Por isso, a China aposta no chamado Corredor do Meio. Ele cruza o Cazaquistão e o Mar Cáspio para chegar à Europa sem passar pela Rússia. O plano, no entanto, enfrenta atrasos alfandegários, custos altos e infraestrutura limitada. Esses fatores ainda reduzem a atratividade da alternativa.
O desafio da sustentabilidade econômica
Além da política, há a questão financeira. Muitas das primeiras linhas férreas da Iniciativa Cinturão e Rota sobreviveram graças a subsídios públicos. Agora, esses incentivos diminuem.

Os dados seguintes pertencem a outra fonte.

(** the cold-start write of the trie that reports no error leaves exactly
    the rows of the trie in an empty kernel map, one call per row. *)
Theorem cold_start_trie es t :
  interner_ok t → nextID t + Z.of_nat (length es) < 2 ^ 32 → entries_ok es →
  let '(w, t') := WriteSubnetZoneTrie fault endian (mkKmap ∅ 0 []) es t in
  ext t t' ∧ knows_all t' es ∧
  (w_err w = None → represents endian (rowsOf t' es) (krows (w_map w)) ∧
     w_written w = Z.of_nat (length es)) ∧
  ((∀ i, fault i = None) → w_err w = None).
Proof.
  intros Hok Hmax Hes. pose proof (cold_start_rows es (mkKmap ∅ 0 []) t eq_refl Hok Hmax Hes) as Hc.
  destruct (WriteSubnetZoneTrie _ _ _ es t). naive_solver.
Qed.

Lemma macPairs_spec l t :
  interner_ok t → nextID t + Z.of_nat (length l) < 2 ^ 32 →
  let '(pairs, t') := macPairs l t in
  interner_ok t' ∧ nextID t' ≤ nextID t + Z.of_nat (length l) ∧ ext t t' ∧
  (∀ x, x ∈ l → knows t' (ProjectID x.2)) ∧
  pairs = omap (λ x, if decide (ProjectID x.2 = "") then None
                     else Some (x.1, TenantValue (tid t' (ProjectID x.2)) (IsAmphora x.2))) l.
Proof.
  intros Hok Hmax. rw /macPairs. induction l as [|[mac v] l IH] using rev_ind; simpl.
  { split_and!; [done|lia|done|by intros ? []%elem_of_nil|done]. }
  rw length_app /= in Hmax. rw foldl_app /=.
  destruct (foldl _ ([], t) l) as [pairs t1]. destruct IH as (Hok1 & Hle1 & He1 & Hk1 & ->); first lia.
  simpl. case_decide as Hp.
  - rw omap_app length_app. csimpl. rw decide_True // app_nil_r. split_and!; [done|lia|done| |done].
    intros x [?| ->%list_elem_of_singleton]%elem_of_app; [by apply Hk1|by left].
  - destruct (Intern_step (ProjectID v) t1) as (Hok2 & Hle2 & He2 & Hk2 & Hid); [done|lia|].
    destruct (Intern (ProjectID v) t1) as [id t2]; simpl in *. rw omap_app length_app. csimpl.
    rw decide_False //. split_and!; [done|lia|by etrans| |].
    + intros x [?| ->%list_elem_of_singleton]%elem_of_app; [eapply knows_ext; [done|by apply Hk1]|done].
    + f_equal; last by rw Hid. apply list_omap_ext, Forall_Forall2_diag, Forall_forall.
      intros x Hx. case_decide; [done|]. rw (tid_ext t1 t2) //. by apply Hk1.
Qed.

(** the cold-start write of the MAC map that reports no error maps exactly
    the MACs of the store that have a project to its interned id, marked when
    the port is an Amphora's. *)
Theorem cold_start_macs `{MetaStore M} (store : M) t :
  ms_ok store → interner_ok t → nextID t + Z.of_nat (size (ms_view store)) < 2 ^ 32 →
  let '(w, t') := WriteMacTenantMap fault (mkKmap ∅ 0 []) store t in
  ext t t' ∧
  (w_err w = None → ∀ mac v, krows (w_map w) !! mac = Some v ↔
     ∃ m, ms_Lookup mac store = Some m ∧ ProjectID m ≠ "" ∧
       v = TenantValue (tid t' (ProjectID m)) (IsAmphora m)) ∧
  ((∀ i, fault i = None) → w_err w = None).
Proof.
  intros Hst Hok Hmax. rw /WriteMacTenantMap. pose proof (ms_Range_view store Hst) as Hperm.
  pose proof (macPairs_spec (ms_Range store) t Hok) as Hp.
  rw (_ : length (ms_Range store) = size (ms_view store)) in Hp; first by rw Hperm length_map_to_list.
  specialize (Hp Hmax).
  destruct (macPairs (ms_Range store) t) as [pairs t']. destruct Hp as (_ & _ & He & _ & ->).
  set (f := λ x : Z * TenantMeta, _). split_and!; first done.
  - destruct (writeRows_spec fault (omap f (ms_Range store)) (mkKmap ∅ 0 [])) as (Hrows & _).
    intros E mac v. destruct (Hrows E) as [-> _]. simpl.
    assert (∀ x kv, f x = Some kv → kv.1 = x.1) as Hkey.
    { intros x kv. rw /f. case_decide; [done|by intros [= <-]]. }
    rw insert_loop_iff.
    + intros x y kx ky Hx Hy Ex Ey E2. rw (Hkey _ _ Ex) (Hkey _ _ Ey) in E2.
      assert (x = y) as <-; last congruence. apply (NoDup_fmap_eq fst (ms_Range store)); try done.
      rw Hperm. apply NoDup_fst_map_to_list.
    + rw ms_Lookup_view //. split.
      * intros ([mac' m] & Hin & Ef). rw Hperm elem_of_map_to_list in Hin. rw /f /= in Ef.
        case_decide; simplify_eq. by exists m.
      * intros (m & Hm & Hne & ->). exists (mac, m). rw Hperm elem_of_map_to_list. split; first done.
        by rw /f /= decide_False.
  - apply writeRows_spec.
Qed.
End bulk.

Module KernelWriterExamples.
#[local] Existing Instance list_range.
Import Demo.
Definition never : nat → option () := λ _, None.
Definition rows : list TrieEntry := (BuildTrie snap).1.1.
(** The same deployment after the second tenant's route is withdrawn. *)
Definition rows2 : list TrieEntry := (BuildTrie (mkSnapshot (Networks snap) (Subnets snap) (Ports snap)
  [r1; mkRouter "r2" "tB" "r2" "" []] [] [] [] [] [])).1.1.
Lemma build_ok s : entries_ok (BuildTrie s).1.1.
Proof. intros e He%elem_of_buildTrie. by destruct (row_prefix_ok _ _ _ He). Qed.
Lemma rows_fine : entries_ok rows.
Proof. apply build_ok. Qed.
Lemma rows2_fine : entries_ok rows2.
Proof. apply build_ok. Qed.
Definition written := WriteSubnetZoneTrie never LittleEndian (mkKmap ∅ 0 []) rows NewTenantInterner.
Lemma written_ok :
  interner_ok written.2 ∧ ext NewTenantInterner written.2 ∧ knows_all written.2 rows ∧
  represents LittleEndian (rowsOf written.2 rows) (krows (w_map written.1)).
Proof.
  assert (nextID NewTenantInterner + Z.of_nat (length rows) < 2 ^ 32) as Hcap by (by vm_compute).
  pose proof (cold_start_rows never LittleEndian rows (mkKmap ∅ 0 []) NewTenantInterner eq_refl
    NewTenantInterner_ok Hcap rows_fine) as Hc.
  rw /written. destruct (WriteSubnetZoneTrie _ _ _ _ _) as [w t]. simpl.
  destruct Hc as (Hok & _ & He & Hk & Hrep & Hno).
  refine (conj Hok (conj He (conj Hk (proj1 (Hrep (Hno _)))))). by intros i.
Qed.

Lemma cold_start_trie_witness :
  let '(w, t) := written in w_err w = None ∧ represents LittleEndian (rowsOf t rows) (krows (w_map w)).
Proof.
  assert (nextID NewTenantInterner + Z.of_nat (length rows) < 2 ^ 32) as Hcap by (by vm_compute).
  pose proof (cold_start_trie never LittleEndian rows NewTenantInterner
    NewTenantInterner_ok Hcap rows_fine) as Hc.
  rw /written. destruct (WriteSubnetZoneTrie _ _ _ _ _) as [w t].
  destruct Hc as (_ & _ & Hrep & Hno). split; [by apply Hno|apply Hrep; by apply Hno].
Defined.

Definition one_port : ShardedMetadataMap :=
  Insert 2199023255562 (mkMeta "tA" "srvA" "vmA" "public" false 0) New_metadata.
Lemma cold_start_macs_witness :
  krows (w_map (WriteMacTenantMap never (mkKmap ∅ 0 []) one_port NewTenantInterner).1) !! 2199023255562 = Some 1.
Proof.
  assert (ms_ok one_port) as Hok.
  { refine (proj1 (ms_Insert_view New_metadata _ _ _)). exact (proj1 (ms_new_ok (M := ShardedMetadataMap))). }
  pose proof (cold_start_macs never one_port NewTenantInterner Hok NewTenantInterner_ok) as Hc.
  specialize (Hc ltac:(by vm_compute)).
  destruct (WriteMacTenantMap never (mkKmap ∅ 0 []) one_port NewTenantInterner) as [w t] eqn:E.
  destruct Hc as (_ & Hmap & Hno). apply Hmap; first by apply Hno.
  exists (mkMeta "tA" "srvA" "vmA" "public" false 0).
  assert (t = (WriteMacTenantMap never (mkKmap ∅ 0 []) one_port NewTenantInterner).2) as -> by (by rw E).
  refine (conj _ (conj _ _)); [vm_compute; reflexivity|discriminate|vm_compute; reflexivity].
Defined.

Lemma delta_capacity : nextID written.2 + Z.of_nat (length rows2 + length rows) < 2 ^ 32.
Proof. by vm_compute. Qed.
(** The map a later pass starts from. *)
Definition restart (km : kmap LpmKey Z) : kmap LpmKey Z := mkKmap (krows km) 0 [].
Lemma restart_represents e rs km : represents e rs (krows km) → represents e rs (krows (restart km)).
Proof. done. Qed.
Definition start : kmap LpmKey Z := restart (w_map written.1).
Lemma start_ok : interner_ok written.2 ∧ knows_all written.2 rows ∧
  represents LittleEndian (rowsOf written.2 rows) (krows start).
Proof.
  destruct written_ok as (Hok & _ & Hk & Hrep). 
  exact (conj Hok (conj Hk (restart_represents _ _ _ Hrep))).
Qed.
Notation pass := (ApplyTrieDelta never LittleEndian start rows rows2 written.2).
Lemma apply_delta_exact_witness :
  represents LittleEndian (rowsOf pass.2 rows2) (krows (d_map pass.1)) ∧ Removed (d_delta pass.1) = 1.
Proof.
  destruct start_ok as (Hok & Hk & Hrep).
  destruct (apply_delta_exact never LittleEndian written.2 rows rows2 start
    Hok delta_capacity rows_fine rows2_fine Hk Hrep) as (_ & _ & _ & Hex & Hno).
  split; [apply Hex; by apply Hno|by vm_compute].
Defined.
Lemma apply_delta_no_gap_witness :
  Forall (λ h : gmap LpmKey Z,
    (∀ rk, rk ∈ dom (rowsOf written.2 rows) → lpmKey LittleEndian rk.1 rk.2 ∈ dom h) ∨
    (∀ rk, rk ∈ dom (rowsOf pass.2 rows2) → lpmKey LittleEndian rk.1 rk.2 ∈ dom h)) (khist (d_map pass.1)).
Proof.
  destruct start_ok as (Hok & Hk & Hrep). apply Forall_forall. intros h Hh.
  refine (apply_delta_no_gap never LittleEndian written.2 rows rows2 start
    Hok delta_capacity rows_fine rows2_fine Hk Hrep h Hh _). by intros ?%elem_of_nil.
Defined.

(** A route to the tenant's own prefix gives two rows that disagree; the debug
    lookup answers the first, the kernel keeps the last. *)
Definition rival : Router := mkRouter "r3" "tA" "r3" "ext" [mkRoute "10.0.1.0/24" "10.9.0.99"].
Definition clash : list TrieEntry :=
  (BuildTrie (mkSnapshot [netA] [subA] [vmA] [rival] [] [] [] [] [])).1.1.
Example clash_disagrees :
  (TE_Zone <$> (Lookup.LookupZone clash 167772421 "tA").1) = Some ZoneExternal ∧
  rowsOf (indexRows clash NewTenantInterner).2 clash !! (1, mkPrefix4 167772416 24) = Some ZoneSameTenant.
Proof. by vm_compute. Qed.
(** A pass that fails at its third call is not committed: the next one still diffs
    against the old (here empty) trie, and when the new rows are gone by then the
    thirteen already written stay in the kernel without any error. *)
Definition third_call_fails (i : nat) : option () := if decide (i = 2%nat) then Some () else None.
Definition failed := (ApplyTrieDelta third_call_fails LittleEndian (mkKmap ∅ 0 []) [] rows NewTenantInterner).
Definition retried := (ApplyTrieDelta never LittleEndian (d_map failed.1) [] [] failed.2).
Example stale_after_failure :
  d_err failed.1 ≠ None ∧ d_err retried.1 = None ∧ size (krows (d_map retried.1)) = 13%nat.
Proof. split; [by vm_compute|]. split; by vm_compute. Qed.
End KernelWriterExamples.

Sem apoio estatal, a competitividade tarifária e a eficiência alfandegária tornam-se fundamentais. Para manter o “novo Suez” viável, a China precisa da cooperação de parceiros. ASEAN e países da Ásia Central são essenciais para simplificar fronteiras e garantir transparência nas tarifas.
Ao mesmo tempo, Pequim acompanha as mudanças no Ártico. O derretimento acelerado pode viabilizar, na próxima década, uma Rota da Seda Polar. Essa passagem marítima reduziria o tempo até a Europa sem depender de pontos controlados pelo Ocidente. Ainda assim, no presente, os trens representam a aposta mais realista.
Modelo para o futuro
O transporte ferroviário de Chongqing ainda precisa se provar lucrativo. Se a experiência se mostrar escalável, outras regiões do interior chinês podem seguir o mesmo caminho.
O impacto vai além da logística. Trata-se de uma reformulação da filosofia comercial chinesa. A ideia é clara: controlar o que for possível, diversificar o que não for possível e afastar-se de gargalos estratégicos.
Não há navios gigantes nem petroleiros. O que move a transformação são trens elétricos cruzando continentes, unindo fábricas, compradores e decisões políticas. Se der certo, Chongqing deixará de ser apenas uma estação. Tornar-se-á referência para uma nova infraestrutura global de comércio, em um mundo fragmentado, instável e cada vez mais impaciente com o mar.